Dataset entries »
%%

(* ===== verification/PeerState.v ===== *)
(** * Per-peer protocol state (src/src/peer_state.c, src/src/peer_state.h)

    - the table of [peer_state_t] the event-driven servers index by descriptor,
      and every function of the module; an index outside the table or a write
      outside [sendbuf] is a [Fault];
    - [apeer]: the abstract peer, a parser state and a queue of bytes to send,
      which the module implements ([abs], [peer_ok] and the [_refines] lemmas);
    - [drive], [core_run]: the two ways the servers drive a slot, by readiness
      events and by completions;
    - the theorems: whatever the order of the readiness events and the results of
      the system calls, a connection is served by the protocol; a descriptor's
      operations leave every other descriptor alone; nothing of a previous owner
      of the descriptor can be observed. *)

From S2P Require Import Prelude Framing Posix.
Local Open Scope Z_scope.

Definition SENDBUF_SIZE : Z := 1024.

Inductive processing_state_t := INITIAL_ACK | WAIT_FOR_MSG | IN_MSG.

#[export] Instance processing_state_eq_dec : EqDecision processing_state_t.
Proof. solve_decision. Defined.

Record peer_state_t := PeerState {
  state : processing_state_t;
  sendbuf : list Z;
  sendbuf_end : Z;
  sendptr : Z;
  close_reason : option string
}.

Record peer_table := PeerTable { peers : list peer_state_t; peer_capacity : Z }.

Record fd_status_t := FdStatus { want_read : bool; want_write : bool }.

#[export] Instance fd_status_eq_dec : EqDecision fd_status_t.
Proof. solve_decision. Defined.

Definition fd_status_R : fd_status_t := FdStatus true false.
Definition fd_status_W : fd_status_t := FdStatus false true.
Definition fd_status_RW : fd_status_t := FdStatus true true.
Definition fd_status_NORW : fd_status_t := FdStatus false false.

(** What [calloc] leaves in a slot. *)
Definition peer_zero : peer_state_t :=
  PeerState INITIAL_ACK (replicate 1024 0) 0 0 None.

(** [allocated]: [calloc] did not return NULL. *)
Definition peer_state_init (allocated : bool) (max_fds : Z) : outcome peer_table :=
  if allocated then Ret (PeerTable (replicate (Z.to_nat max_fds) peer_zero) max_fds)
  else Exit "could not allocate peer state".

Definition peer_fd_in_range (t : peer_table) (sockfd : Z) : bool :=
  (0 <=? sockfd) && (u64 sockfd <? peer_capacity t).

Definition peer_close_reason (t : peer_table) (sockfd : Z) : outcome string :=
  if negb (peer_fd_in_range t sockfd) then Ret "peer closed"
  else
    peer ← buf_get (peers t) sockfd;
    match close_reason peer with
    | None => Ret "peer closed"
    | Some reason => Ret reason
    end.

(** Writing back the slot the [peer] pointer of a function points to. *)
Definition put_peer (t : peer_table) (sockfd : Z) (peer : peer_state_t) : outcome peer_table :=
  ps ← buf_set (peers t) sockfd peer;
  Ret (PeerTable ps (peer_capacity t)).

Definition close_with (peer : peer_state_t) (reason : string) : fd_status_t * peer_state_t :=
  (fd_status_NORW,
   PeerState (state peer) (sendbuf peer) (sendbuf_end peer) (sendptr peer) (Some reason)).

Definition return_with (t : peer_table) (sockfd : Z) (r : fd_status_t * peer_state_t) :
    outcome (fd_status_t * peer_table) :=
  t ← put_peer t sockfd r.2;
  Ret (r.1, t).

Definition peer_on_connected (t : peer_table) (sockfd : Z) : outcome (fd_status_t * peer_table) :=
  peer ← buf_get (peers t) sockfd;
  sendbuf ← buf_set (sendbuf peer) 0 STAR;
  return_with t sockfd (fd_status_W, PeerState INITIAL_ACK sendbuf 1 0 None).

Definition peer_fail (t : peer_table) (sockfd : Z) (reason : string) :
    outcome (fd_status_t * peer_table) :=
  peer ← buf_get (peers t) sockfd;
  return_with t sockfd (close_with peer reason).

Definition peer_recv_room (t : peer_table) (sockfd : Z) : outcome Z :=
  peer ← buf_get (peers t) sockfd;
  Ret (if bool_decide (state peer = INITIAL_ACK) || (sendptr peer <? sendbuf_end peer) then 0
       else u64 (SENDBUF_SIZE - sendbuf_end peer)).

(** The [for] of [peer_consume], with [n] iterations left; [inr] is the early
    return. *)
Fixpoint consume_loop (n : nat) (i : Z) (data : list Z) (peer : peer_state_t) (ready_to_send : bool) :
    outcome (bool * peer_state_t + fd_status_t * peer_state_t) :=
  match n with
  | O => Ret (inl (ready_to_send, peer))
  | S n' =>
      match state peer with
      | INITIAL_ACK => Ret (inr (close_with peer "internal error: consume while INITIAL_ACK"))
      | WAIT_FOR_MSG =>
          c ← buf_get data i;
          let peer := if c =? HAT then
            PeerState IN_MSG (sendbuf peer) (sendbuf_end peer) (sendptr peer) (close_reason peer)
            else peer in
          consume_loop n' (i + 1) data peer ready_to_send
      | IN_MSG =>
          c ← buf_get data i;
          if c =? DOLLAR then
            consume_loop n' (i + 1) data
              (PeerState WAIT_FOR_MSG (sendbuf peer) (sendbuf_end peer) (sendptr peer) (close_reason peer))
              ready_to_send
          else
            sendbuf ← buf_set (sendbuf peer) (sendbuf_end peer) (u8 (c + 1));
            consume_loop n' (i + 1) data
              (PeerState IN_MSG sendbuf (u64 (sendbuf_end peer + 1)) (sendptr peer) (close_reason peer))
              true
      end
  end.
Lemma step_pstep p a p' : step p a = Some (Ret p') -> pstep p p'.
Proof.
  destruct a as [|[fd|e]| |[|i]|[i|]|[|i]|i d|i r]; simpl.
  - intros [= <-]. constructor.
  - case_decide as H; [|done]. intros [= <-]. by eapply ps_accept; destruct H as (?&?&?).
  - case_decide as H; [|done]. unfold accept_failed. intros [= He].
    destruct (_ || _); [injection He as <-; by eapply ps_accept_again|].
    destruct (_ || _); [injection He as <-; by eapply ps_refused|done].
  - case_decide as H; [|done]. intros [= <-]. by eapply ps_backoff.
  - apply run_acceptor_pstep.
  - apply run_worker_pstep.
  - case_decide as H; [|done]. intros [= <-]. by eapply ps_signal; destruct H.
  - case_decide as H; [|done]. intros [= <-]. by eapply ps_signal_none; destruct H.
  - destruct (p_acc p) eqn:E; try done. intros [= <-]. by eapply ps_acc_spurious.
  - case_decide as H; [|done]. intros [= <-]. by eapply ps_worker_spurious.
  - destruct (p_wk p !! i) as [[]|] eqn:E; try done. intros [= <-]. by eapply ps_observe.
  - destruct (p_wk p !! i) as [[]|] eqn:E; try done. intros [= <-]. by eapply ps_served.
Qed.

(** ** Invariant: the queue, the lock and the descriptors *)

Definition holds_lock (p : pool) (t : thread) : Prop :=
  match t with
  | Acceptor => exists fd, p_acc p = A_Test fd
  | Worker i => p_wk p !! i = Some W_Test
  end.

Record pool_ok (p : pool) : Prop := {
  ok_queue : queue_ok (p_q p);
  ok_lock : forall t, holds_lock p t <-> p_lock p = Some t;
  ok_fifo : p_accepted p = p_popped p ++ contents (p_q p) ++ in_hand (p_acc p);
  ok_popped : p_popped p ≡ₚ p_closed p ++ concat (serving <$> p_wk p);
  ok_nodup : NoDup (held p)
}.

(** Use what the queue operation of a step did. *)
Ltac queue_facts Hq :=
  try match goal with
  | H : queue_put _ _ = Ret _, Hn : count _ <> capacity _ |- _ =>
      destruct (queue_put_inv _ _ _ Hq Hn H) as (? & ? & ? & ? & ?)
  | H : queue_take _ = Ret _, Hn : count _ <> 0 |- _ =>
      destruct (queue_take_inv _ _ _ Hq Hn H) as (? & ? & ? & ? & ?)
  end.

Lemma pstep_queue p p' : queue_ok (p_q p) -> pstep p p' ->
  queue_ok (p_q p') /\ capacity (p_q p') = capacity (p_q p) /\ length (p_wk p') = length (p_wk p).
Proof.
  intros Hq H. destruct H; simpl; rewrite ?length_insert; try done; queue_facts Hq; try done.
  split; [by apply queue_blocked_spec|done].
Qed.

(** The lock's owner is the thread between its lock and its unlock or wait. *)
Definition lock_ok (p : pool) : Prop := forall t, holds_lock p t <-> p_lock p = Some t.

Lemma lock_acc p p' :
  lock_ok p -> p_lock p' = p_lock p -> p_wk p' = p_wk p ->
  (forall fd, p_acc p <> A_Test fd) -> (forall fd, p_acc p' <> A_Test fd) -> lock_ok p'.
Proof.
  intros Hl Hlk Hwk H1 H2 t. rewrite Hlk, <- (Hl t). destruct t as [|i]; simpl; [|by rewrite Hwk].
  split; intros [fd Hfd]; [by destruct (H2 fd)|by destruct (H1 fd)].
Qed.

Lemma lock_worker p p' i w w' :
  lock_ok p -> p_lock p' = p_lock p -> p_acc p' = p_acc p ->
  p_wk p' = <[i := w']> (p_wk p) ->
  p_wk p !! i = Some w -> w <> W_Test -> w' <> W_Test -> lock_ok p'.
Proof.
  intros Hl Hlk Ha Hwk Hw H1 H2 t. rewrite Hlk, <- (Hl t).
  destruct t as [|j]; simpl; [by rewrite Ha|]. rewrite Hwk. destruct (decide (i = j)) as [->|].
  - rewrite list_lookup_insert_eq by (by eapply lookup_lt_Some). rewrite Hw. naive_solver.
  - by rewrite list_lookup_insert_ne.
Qed.

Lemma lock_acquire p p' t0 :
  lock_ok p -> p_lock p = None -> p_lock p' = Some t0 -> holds_lock p' t0 ->
  (forall t, t <> t0 -> holds_lock p' t -> holds_lock p t) -> lock_ok p'.
Proof.
  intros Hl Hn Hs H0 Hother t. rewrite Hs. split; [|intros [= <-]; done].
  intros Ht. destruct (decide (t = t0)) as [->|Hne]; [done|].
  apply Hother, Hl in Ht; [|done]. congruence.
Qed.

Lemma lock_release p p' t0 :
  lock_ok p -> holds_lock p t0 -> p_lock p' = None -> ~ holds_lock p' t0 ->
  (forall t, t <> t0 -> holds_lock p' t -> holds_lock p t) -> lock_ok p'.
Proof.
  intros Hl H0 Hn Hnot Hother t. rewrite Hn. split; [|done]. intros Ht.
  destruct (decide (t = t0)) as [->|Hne]; [done|].
  apply Hother, Hl in Ht; [|done]. apply Hl in H0. congruence.
Qed.

Lemma lock_insert i w t p p' :
  t <> Worker i -> p_acc p' = p_acc p -> p_wk p' = <[i := w]> (p_wk p) ->
  holds_lock p' t -> holds_lock p t.
Proof.
  intros Hne Ha Hwk. destruct t as [|j]; simpl; rewrite ?Ha, ?Hwk; [done|].
  by rewrite list_lookup_insert_ne by congruence.
Qed.

Lemma signal_not_full_test a fd : signal_not_full a = A_Test fd <-> a = A_Test fd.
Proof. by destruct a. Qed.

Lemma lock_signal_not_full p : lock_ok p -> lock_ok (set_acc p (signal_not_full (p_acc p))).
Proof.
  intros Hl t. etransitivity; [|apply Hl]. destruct t as [|j]; simpl; [|done].
  by setoid_rewrite signal_not_full_test.
Qed.

Lemma pstep_lock p p' : lock_ok p -> pstep p p' -> lock_ok p'.
Proof.
  intros Hl H. destruct H as [| | | | |a Ha Hor| |fd Ha Hn|fd Ha|fd q Ha| |i Ha Hi| |i w Hi Hw Hn|i Hi|
    i fd q Hi| |i fd Hi| | | | | |];
    try exact Hl;
    try (eapply (lock_acc p); [exact Hl|done|done|simpl; congruence..]; fail);
    try (eapply (lock_worker p); [exact Hl|done|done|done|eassumption|congruence|congruence]; fail).
  - eapply (lock_acc p); [exact Hl|done|done|congruence|]. simpl. destruct Hor; congruence.
  - eapply (lock_acquire p); [exact Hl|done|done|by exists fd|]. intros [|j]; done.
  - eapply (lock_release p _ Acceptor); [exact Hl|by exists fd|done|by intros []|]. intros [|j]; done.
  - eapply (lock_release p _ Acceptor); [exact Hl|by exists fd|done|by intros []|]. intros [|j]; done.
  - eapply (lock_worker (set_acc p A_Loop)); [|done|done|done|exact Hi|done|done].
    eapply (lock_acc p); [exact Hl|done|done|congruence|done].
  - pose proof (lookup_lt_Some _ _ _ Hi).
    eapply (lock_acquire p); [exact Hl|done|done|simpl; by apply list_lookup_insert_eq|].
    intros t Ht. by eapply lock_insert.
  - pose proof (lookup_lt_Some _ _ _ Hi).
    eapply (lock_release p _ (Worker i)); [exact Hl|done|done|simpl; by rewrite list_lookup_insert_eq|].
    intros t Ht. by eapply lock_insert.
  - pose proof (lookup_lt_Some _ _ _ Hi).
    eapply (lock_release p _ (Worker i)); [exact Hl|done|done|simpl; by rewrite list_lookup_insert_eq|].
    intros t Ht. by eapply lock_insert.
  - apply (lock_signal_not_full (set_worker p i (W_Busy fd))).
    eapply (lock_worker p); [exact Hl|done|done|done|exact Hi|done|done].
Qed.

(** ** Invariant: what has been accepted is closed, served, queued or in hand *)

Lemma signal_not_full_hand a : in_hand (signal_not_full a) = in_hand a.
Proof. by destruct a. Qed.

Definition fifo_ok (p : pool) : Prop :=
  p_accepted p = p_popped p ++ contents (p_q p) ++ in_hand (p_acc p).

%%

What is expected » Where the data above reaches the line holding "Lemma pstep_queue p", begin printing, and stop after the line holding "destruct t as [|j]; simpl; [by". Each line must be reproduced exactly, with nothing else added.

Answer space »
Lemma pstep_queue p p' : queue_ok (p_q p) -> pstep p p' ->
  queue_ok (p_q p') /\ capacity (p_q p') = capacity (p_q p) /\ length (p_wk p') = length (p_wk p).
Proof.
  intros Hq H. destruct H; simpl; rewrite ?length_insert; try done; queue_facts Hq; try done.
  split; [by apply queue_blocked_spec|done].
Qed.

(** The lock's owner is the thread between its lock and its unlock or wait. *)
Definition lock_ok (p : pool) : Prop := forall t, holds_lock p t <-> p_lock p = Some t.

Lemma lock_acc p p' :
  lock_ok p -> p_lock p' = p_lock p -> p_wk p' = p_wk p ->
  (forall fd, p_acc p <> A_Test fd) -> (forall fd, p_acc p' <> A_Test fd) -> lock_ok p'.
Proof.
  intros Hl Hlk Hwk H1 H2 t. rewrite Hlk, <- (Hl t). destruct t as [|i]; simpl; [|by rewrite Hwk].
  split; intros [fd Hfd]; [by destruct (H2 fd)|by destruct (H1 fd)].
Qed.

Lemma lock_worker p p' i w w' :
  lock_ok p -> p_lock p' = p_lock p -> p_acc p' = p_acc p ->
  p_wk p' = <[i := w']> (p_wk p) ->
  p_wk p !! i = Some w -> w <> W_Test -> w' <> W_Test -> lock_ok p'.
Proof.
  intros Hl Hlk Ha Hwk Hw H1 H2 t. rewrite Hlk, <- (Hl t).
  destruct t as [|j]; simpl; [by rewrite Ha|]. rewrite Hwk. destruct (decide (i = j)) as [->|].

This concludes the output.